(1) Name of production enterprise.
(2) Product name, that is, the name of the drug, including chemical name and trade name, etc.
(3) Specifications refer to the amount of medicine contained in each tablet and the number of tablets in each bottle.
(4) Main ingredients or pharmacological effects.
(5) Contraindications, pay attention to the difference between "use with caution", "contraindicated use" and "disabled". "Use with caution" means to use it with caution, which means that some people must closely observe whether there are any abnormal reactions after using the drug. If any obvious abnormality occurs, use should be stopped immediately; "contraindicated use" means to avoid using it, which means that the drug may cause symptoms after use. Adverse reactions, especially for women within 3 months of pregnancy, can cause fetal malformation after taking certain drugs; "forbidden" means that certain drugs will inevitably produce adverse reactions after taking them, so they are prohibited. If it is a contraindication, it cannot be used.
(6) Approval number.
(7) Indication refers to the disease that the drug can cure, or its main function.
(8) Usage and dosage refers to the method of use and dosage of the drug.

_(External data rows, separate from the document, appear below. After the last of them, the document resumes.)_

Lemma CalculateActivity_fold atoms : forall (m : gmap string Z) k,
  default 0%Z (fold_left (fun m a => <[activity_key a := (default 0 (m !! activity_key a) + 1)%Z]> m) atoms m !! k)
  = (default 0 (m !! k) + mentions k atoms)%Z.
Proof.
  induction atoms as [|a atoms IH]; intros m k; [by rewrite Z.add_0_r|]. cbn [fold_left]. rewrite IH. unfold mentions.
  cbn [List.filter]. destruct (String.eqb_spec (activity_key a) k) as [->|Hk]; cbn [List.length].
  - rewrite lookup_insert_eq. simpl. lia.
  - by rewrite lookup_insert_ne.
Qed.

Lemma CalculateActivity_spec atoms k : default 0%Z (CalculateActivity atoms !! k) = mentions k atoms.
Proof. unfold CalculateActivity. rewrite CalculateActivity_fold, lookup_empty. simpl. lia. Qed.

Lemma CalculateActivity_empty atoms : CalculateActivity atoms = ∅ -> atoms = [].
Proof.
  intros H. destruct atoms as [|a atoms]; [done|]. pose proof (CalculateActivity_spec (a :: atoms) (activity_key a)) as Hs.
  rewrite H, lookup_empty in Hs. unfold mentions in Hs. cbn [List.filter] in Hs.
  rewrite String.eqb_refl in Hs. cbn [List.length default] in Hs. lia.
Qed.

Lemma measured_activity lower math_Exp f : es_Activity (measured lower math_Exp f) = CalculateActivity (fr_Context f).
Proof. unfold measured, CalculateMagnitude. by case_match. Qed.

(9) Product batch number, that is, the time when the drug was produced, generally uses 6 digits to represent the year, month and day, such as "0400820", which means production on August 20, 2004.
(10) Adverse reactions refer to various adverse reactions that occur due to the effect of the drug itself or drug interactions during the use of commonly used doses of drugs to prevent, treat or diagnose diseases and are not related to the purpose of medication and are not beneficial to the patient. Reactions, including side effects, toxic reactions, sequelae, allergic reactions, secondary reactions and idiosyncratic reactions, etc. Among them, side effects refer to reactions unrelated to treatment that occur at conventional doses, which may cause discomfort or even pain to patients; toxic reactions refer to varying degrees of toxic damage, generally caused by overdose or long-term medication.
(11) The validity period or expiration date of domestic drugs can be calculated based on the production batch number. Imported drugs are mostly expressed in English or French. The English expression of “validity period” is Stora gram life or Stedilty or Validity, etc. Some countries use Usebefore (take before a certain date) to express certain drugs, and the French expression is Datepre’para-tion. The English expression of “expiry date” is Expirydate (Exp.Date) or Ex-pirationdate or Expiring or Usebefore; the French expression is Date de P’eremption or simply pere’mption.
In addition, the labels or instructions also include storage methods and other precautions, as well as registered trademarks, barcode marks, etc.
Some experts suggest that any drug whose adverse reactions are clearly listed in detail on the instructions reflects the comprehensive and clear understanding of the drug's toxic and side effects and the honesty of the pharmaceutical company. , credibility, and can be regarded as safe drugs to a certain extent; but those drugs with no contraindications or adverse reactions, or even drugs that claim to have no adverse reactions, make people feel unsafe. Be more careful.